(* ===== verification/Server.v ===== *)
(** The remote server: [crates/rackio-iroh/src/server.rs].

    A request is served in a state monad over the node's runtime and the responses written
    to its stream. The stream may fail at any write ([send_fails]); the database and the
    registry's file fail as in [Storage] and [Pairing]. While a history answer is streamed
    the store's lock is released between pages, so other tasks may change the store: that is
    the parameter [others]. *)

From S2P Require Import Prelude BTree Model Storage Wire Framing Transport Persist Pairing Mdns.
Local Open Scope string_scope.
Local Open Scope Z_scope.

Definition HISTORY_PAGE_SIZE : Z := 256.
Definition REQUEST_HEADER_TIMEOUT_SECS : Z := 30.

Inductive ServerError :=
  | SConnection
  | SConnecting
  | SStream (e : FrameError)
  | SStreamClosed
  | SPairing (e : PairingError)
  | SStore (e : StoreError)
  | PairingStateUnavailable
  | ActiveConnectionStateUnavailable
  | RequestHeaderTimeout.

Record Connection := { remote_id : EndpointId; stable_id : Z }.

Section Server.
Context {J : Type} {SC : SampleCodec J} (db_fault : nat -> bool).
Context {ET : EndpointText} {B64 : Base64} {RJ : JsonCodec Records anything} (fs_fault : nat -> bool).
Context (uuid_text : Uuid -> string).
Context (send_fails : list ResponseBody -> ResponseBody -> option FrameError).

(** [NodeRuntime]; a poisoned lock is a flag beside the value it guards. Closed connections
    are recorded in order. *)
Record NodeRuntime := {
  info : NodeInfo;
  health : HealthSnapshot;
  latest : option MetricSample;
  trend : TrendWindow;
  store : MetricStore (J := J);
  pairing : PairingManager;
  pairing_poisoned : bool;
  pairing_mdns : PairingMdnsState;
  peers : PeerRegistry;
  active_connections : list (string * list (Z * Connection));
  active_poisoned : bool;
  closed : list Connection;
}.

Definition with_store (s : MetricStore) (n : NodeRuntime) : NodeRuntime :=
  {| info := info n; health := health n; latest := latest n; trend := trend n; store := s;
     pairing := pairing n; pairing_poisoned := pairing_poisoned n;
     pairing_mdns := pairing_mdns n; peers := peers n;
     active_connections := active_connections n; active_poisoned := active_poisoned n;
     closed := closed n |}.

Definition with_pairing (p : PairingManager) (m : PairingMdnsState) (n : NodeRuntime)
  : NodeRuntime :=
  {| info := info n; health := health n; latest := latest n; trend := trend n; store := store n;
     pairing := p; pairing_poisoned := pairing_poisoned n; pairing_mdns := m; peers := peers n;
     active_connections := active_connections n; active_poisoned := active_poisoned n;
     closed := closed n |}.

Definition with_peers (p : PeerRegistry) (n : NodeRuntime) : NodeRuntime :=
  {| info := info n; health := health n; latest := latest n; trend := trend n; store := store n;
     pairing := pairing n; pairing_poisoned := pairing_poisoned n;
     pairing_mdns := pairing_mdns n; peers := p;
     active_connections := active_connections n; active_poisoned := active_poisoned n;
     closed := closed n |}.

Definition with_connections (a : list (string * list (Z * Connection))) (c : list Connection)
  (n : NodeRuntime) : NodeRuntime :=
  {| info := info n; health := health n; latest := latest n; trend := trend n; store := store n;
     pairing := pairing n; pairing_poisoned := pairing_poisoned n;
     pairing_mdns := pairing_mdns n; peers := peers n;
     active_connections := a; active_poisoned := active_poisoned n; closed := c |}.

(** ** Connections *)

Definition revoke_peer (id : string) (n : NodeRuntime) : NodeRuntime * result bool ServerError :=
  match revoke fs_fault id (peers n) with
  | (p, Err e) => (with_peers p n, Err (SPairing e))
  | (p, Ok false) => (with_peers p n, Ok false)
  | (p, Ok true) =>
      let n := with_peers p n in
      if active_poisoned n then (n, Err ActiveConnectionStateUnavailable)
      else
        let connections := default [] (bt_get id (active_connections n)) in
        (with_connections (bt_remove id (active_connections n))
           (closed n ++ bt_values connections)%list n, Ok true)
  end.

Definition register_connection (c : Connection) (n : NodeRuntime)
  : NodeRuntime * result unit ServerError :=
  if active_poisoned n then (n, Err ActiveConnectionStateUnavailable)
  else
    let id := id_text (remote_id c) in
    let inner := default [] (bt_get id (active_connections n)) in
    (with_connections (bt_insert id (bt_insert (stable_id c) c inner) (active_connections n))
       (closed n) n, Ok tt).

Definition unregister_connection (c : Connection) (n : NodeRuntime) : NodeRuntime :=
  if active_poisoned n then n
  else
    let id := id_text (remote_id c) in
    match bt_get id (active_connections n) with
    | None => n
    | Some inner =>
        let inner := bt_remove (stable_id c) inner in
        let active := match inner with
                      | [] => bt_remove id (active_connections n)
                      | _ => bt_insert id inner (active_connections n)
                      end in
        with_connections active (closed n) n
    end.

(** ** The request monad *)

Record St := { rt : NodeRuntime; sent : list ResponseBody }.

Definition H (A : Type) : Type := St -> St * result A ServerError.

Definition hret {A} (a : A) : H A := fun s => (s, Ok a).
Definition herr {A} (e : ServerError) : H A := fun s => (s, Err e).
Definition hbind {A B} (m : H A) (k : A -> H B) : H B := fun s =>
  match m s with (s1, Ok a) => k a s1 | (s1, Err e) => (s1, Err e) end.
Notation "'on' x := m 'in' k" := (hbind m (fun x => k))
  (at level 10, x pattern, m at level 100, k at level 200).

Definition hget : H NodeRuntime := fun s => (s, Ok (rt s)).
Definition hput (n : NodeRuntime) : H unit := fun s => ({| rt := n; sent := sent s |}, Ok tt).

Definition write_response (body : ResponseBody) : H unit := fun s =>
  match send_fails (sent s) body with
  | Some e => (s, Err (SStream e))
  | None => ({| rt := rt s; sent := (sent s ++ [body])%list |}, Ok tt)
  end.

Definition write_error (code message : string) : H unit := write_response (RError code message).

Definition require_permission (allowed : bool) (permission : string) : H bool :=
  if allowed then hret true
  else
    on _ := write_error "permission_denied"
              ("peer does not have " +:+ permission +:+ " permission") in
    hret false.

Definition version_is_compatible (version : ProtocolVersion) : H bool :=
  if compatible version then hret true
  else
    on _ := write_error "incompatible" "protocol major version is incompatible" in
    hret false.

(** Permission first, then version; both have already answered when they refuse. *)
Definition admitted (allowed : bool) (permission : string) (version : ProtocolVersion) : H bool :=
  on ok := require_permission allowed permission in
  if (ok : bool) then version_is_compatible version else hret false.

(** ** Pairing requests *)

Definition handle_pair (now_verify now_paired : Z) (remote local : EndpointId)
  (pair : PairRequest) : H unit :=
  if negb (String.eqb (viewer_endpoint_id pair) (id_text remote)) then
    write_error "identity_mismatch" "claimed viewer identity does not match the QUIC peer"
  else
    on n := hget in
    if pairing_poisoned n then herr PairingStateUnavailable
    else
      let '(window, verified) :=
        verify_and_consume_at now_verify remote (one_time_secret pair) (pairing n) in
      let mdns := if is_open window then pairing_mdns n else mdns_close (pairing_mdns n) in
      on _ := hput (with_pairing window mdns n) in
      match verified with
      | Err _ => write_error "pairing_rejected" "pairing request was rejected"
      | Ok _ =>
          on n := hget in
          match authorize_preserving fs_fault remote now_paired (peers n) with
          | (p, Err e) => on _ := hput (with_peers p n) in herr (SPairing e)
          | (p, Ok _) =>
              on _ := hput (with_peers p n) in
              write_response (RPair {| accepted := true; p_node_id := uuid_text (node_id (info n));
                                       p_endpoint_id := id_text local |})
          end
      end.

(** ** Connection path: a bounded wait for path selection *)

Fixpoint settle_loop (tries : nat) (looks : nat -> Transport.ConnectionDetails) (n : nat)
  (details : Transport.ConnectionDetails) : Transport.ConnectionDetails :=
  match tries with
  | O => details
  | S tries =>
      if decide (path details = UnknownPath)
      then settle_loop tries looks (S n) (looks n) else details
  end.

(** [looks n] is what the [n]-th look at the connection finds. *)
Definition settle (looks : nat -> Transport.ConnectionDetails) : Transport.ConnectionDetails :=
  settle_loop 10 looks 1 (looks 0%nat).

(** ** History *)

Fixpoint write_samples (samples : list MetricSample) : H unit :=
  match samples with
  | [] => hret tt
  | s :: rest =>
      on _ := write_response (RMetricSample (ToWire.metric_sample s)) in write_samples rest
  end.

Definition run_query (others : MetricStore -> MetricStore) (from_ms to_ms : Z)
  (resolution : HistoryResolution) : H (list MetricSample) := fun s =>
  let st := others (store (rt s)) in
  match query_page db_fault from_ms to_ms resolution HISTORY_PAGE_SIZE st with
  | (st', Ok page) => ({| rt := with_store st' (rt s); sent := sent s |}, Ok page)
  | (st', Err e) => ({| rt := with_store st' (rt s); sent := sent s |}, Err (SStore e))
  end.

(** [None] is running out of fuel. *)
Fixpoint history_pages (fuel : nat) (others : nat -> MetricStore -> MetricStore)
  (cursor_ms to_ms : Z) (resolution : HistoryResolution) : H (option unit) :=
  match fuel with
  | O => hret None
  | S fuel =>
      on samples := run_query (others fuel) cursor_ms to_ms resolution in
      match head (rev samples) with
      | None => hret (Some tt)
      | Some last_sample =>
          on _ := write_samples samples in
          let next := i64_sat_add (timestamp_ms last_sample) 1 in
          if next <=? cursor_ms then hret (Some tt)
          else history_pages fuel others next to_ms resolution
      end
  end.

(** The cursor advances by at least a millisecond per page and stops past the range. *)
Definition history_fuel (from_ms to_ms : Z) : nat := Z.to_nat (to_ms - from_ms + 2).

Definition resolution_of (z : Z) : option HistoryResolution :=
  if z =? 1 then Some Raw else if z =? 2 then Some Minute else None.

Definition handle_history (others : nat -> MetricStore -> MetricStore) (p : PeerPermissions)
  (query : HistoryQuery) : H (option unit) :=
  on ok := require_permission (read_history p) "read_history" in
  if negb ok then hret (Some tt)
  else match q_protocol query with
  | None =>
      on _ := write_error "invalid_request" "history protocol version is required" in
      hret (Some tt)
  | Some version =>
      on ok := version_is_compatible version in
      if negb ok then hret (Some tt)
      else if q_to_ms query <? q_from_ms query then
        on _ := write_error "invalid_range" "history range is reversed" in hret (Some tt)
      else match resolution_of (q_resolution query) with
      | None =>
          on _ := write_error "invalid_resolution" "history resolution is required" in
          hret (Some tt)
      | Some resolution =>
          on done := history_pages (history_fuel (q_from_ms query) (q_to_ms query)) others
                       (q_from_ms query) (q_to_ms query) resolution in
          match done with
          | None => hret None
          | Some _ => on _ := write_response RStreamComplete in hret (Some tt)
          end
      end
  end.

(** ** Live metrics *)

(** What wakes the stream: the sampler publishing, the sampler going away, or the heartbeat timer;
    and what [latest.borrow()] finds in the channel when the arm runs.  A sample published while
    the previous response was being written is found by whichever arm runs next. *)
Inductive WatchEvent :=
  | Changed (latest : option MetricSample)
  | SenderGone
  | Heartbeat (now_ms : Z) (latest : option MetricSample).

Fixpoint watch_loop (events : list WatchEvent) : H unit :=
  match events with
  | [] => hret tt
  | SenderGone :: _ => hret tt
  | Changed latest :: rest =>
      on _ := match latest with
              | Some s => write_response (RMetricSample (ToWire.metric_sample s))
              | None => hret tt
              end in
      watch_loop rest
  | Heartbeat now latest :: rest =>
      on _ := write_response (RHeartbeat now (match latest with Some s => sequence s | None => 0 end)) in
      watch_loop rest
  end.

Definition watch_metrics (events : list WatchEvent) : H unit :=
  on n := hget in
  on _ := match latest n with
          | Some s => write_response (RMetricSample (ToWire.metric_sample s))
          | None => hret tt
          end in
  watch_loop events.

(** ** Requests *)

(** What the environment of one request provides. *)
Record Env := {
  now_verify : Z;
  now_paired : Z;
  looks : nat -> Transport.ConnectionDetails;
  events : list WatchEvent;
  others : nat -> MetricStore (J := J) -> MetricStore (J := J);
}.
════════════════
Task item: Working through the records, copy each line in which the word "when" appears.

Result of the task:
(** Permission first, then version; both have already answered when they refuse. *)
    and what [latest.borrow()] finds in the channel when the arm runs.  A sample published while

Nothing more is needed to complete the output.